*** Information provided ***

Lemma on_budget_action budget spent op self : on_budget budget spent self -> ClockOp.honest op ->
  on_budget budget spent (clock_action op self).
Proof.
  intros H Hh.
  assert (Hsame : forall self', self'.(now) = self.(now) -> self'.(local) = self.(local) ->
    self'.(aggregate) = self.(aggregate) -> self'.(stall) = self.(stall) -> self'.(stall_ms) = self.(stall_ms) ->
    self'.(terminal) = self.(terminal) -> on_budget budget spent self').
  { intros self'. by apply on_budget_same. }
  assert (Hfin : forall cause p, cause <> SetupCause.NetworkAggregate -> on_budget budget spent (finish cause p self)).
  { intros cause p Hc. by apply on_budget_finish. }
  destruct op; cbn [clock_action]; try done;
    unfold deadline_after, terminate, terminate_if_alive, register_driver, acknowledge, poll_acknowledged, admit_completed,
      prepare_local, publish_local, drop_prepared, publish_network, begin_network_wait, network_progress, begin_local_wait,
      end_local_wait.
  all: try (destruct (alive self) as [[]|] eqn:Hal; [apply alive_None in Hal|done]).
  - by destruct (ok_or _ _).
  - apply Hfin. by intros ->.
  - destruct (terminal self); [done|]. apply Hfin. by intros ->.
  - destruct (is_some (terminal self)); [by apply Hsame|]. destruct (driver self); by apply Hsame.
  - destruct (_ || _); [done|]. cbn. destruct (waiter self); by apply Hsame.
  - destruct (_ || _); [done|]. destruct (acknowledged self); [done|]. destruct (waiter self); by apply Hsame.
  - destruct (_ || _); [done|]. by apply Hfin.
  - destruct (is_some _); [done|]. unfold issue. destruct (ok_or _ _); [|done]. by apply Hsame.
  - destruct (_ || _); [done|]. destruct (slot self) as [[p k u e|]|]; [|done..]. destruct (negb _); [done|].
    destruct (_ || _); [by apply Hfin|]. cbn [snd].
    match goal with |- on_budget _ _ (notify_driver ?x) => destruct (notify_same x) as [w ->] end.
    destruct (local self) as [ph|] eqn:Hl; cbn [is_none is_some negb].
    + destruct H as [H1 H2 H3 H4 H5]. specialize (H3 Hal). rewrite Hl in H3. by constructor.
    + eapply on_budget_same; [exact (on_budget_pause budget spent self k (Some u) H Hal Hl)|done..].
  - by destruct (is_some_and _ _); [apply Hsame|].
  - destruct (_ || _) eqn:Hg; [done|]. apply orb_false_iff in Hg as [_ Hl]. apply negb_false_iff in Hl.
    unfold issue. destruct (ok_or _ _) as [p|]; [|done].
    destruct (resume_timers _) as [self'|] eqn:Hr; [|by apply Hsame].
    eapply on_budget_resume in Hr; [|by apply Hsame|done|done]. cbn [snd].
    match goal with |- on_budget _ _ (notify_driver ?x) => destruct (notify_same x) as [w ->] end.
    eapply on_budget_same; [exact Hr|done..].
  - destruct (local self) eqn:Hl; [done|]. cbn [is_some]. destruct (stall self) eqn:Hst; try done.
    destruct (checked_add_u64 _ _) as [u|] eqn:Hu; [|done]. apply checked_add_u64_Some in Hu as [-> Hu]. cbn [ok_or snd].
    destruct (ob_stall _ _ _ H) as [H4 H5]. specialize (H5 Hst). apply on_budget_stall; try done. lia.
  - destruct (local self) eqn:Hl; [done|]. cbn [is_some]. destruct (Z.eqb_spec (stall_ms self) 0); [done|]. cbn [negb].
    destruct (checked_add_u64 _ _) as [u|] eqn:Hu; [|done]. apply checked_add_u64_Some in Hu as [-> Hu]. cbn [ok_or snd].
    destruct (ob_stall _ _ _ H) as [H4 H5]. apply on_budget_stall; try done. lia.
  - case_bool_decide; [done|]. destruct (local self) eqn:Hl; [done|]. cbn [is_some orb]. destruct (is_some _); [done|].
    destruct (ok_or _ _); [|done]. by apply on_budget_pause.
  - case_bool_decide as Hl; [|done]. cbn [negb]. destruct (resume_timers self) as [self'|] eqn:Hr; [|done].
    eapply on_budget_resume; [exact H|done|by rewrite Hl|done].
Qed.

***

• **Task item**: Scan the material above for the string "waiter" and copy every line that has it.

• **Result of the task**:
  - destruct (_ || _); [done|]. cbn. destruct (waiter self); by apply Hsame.
  - destruct (_ || _); [done|]. destruct (acknowledged self); [done|]. destruct (waiter self); by apply Hsame.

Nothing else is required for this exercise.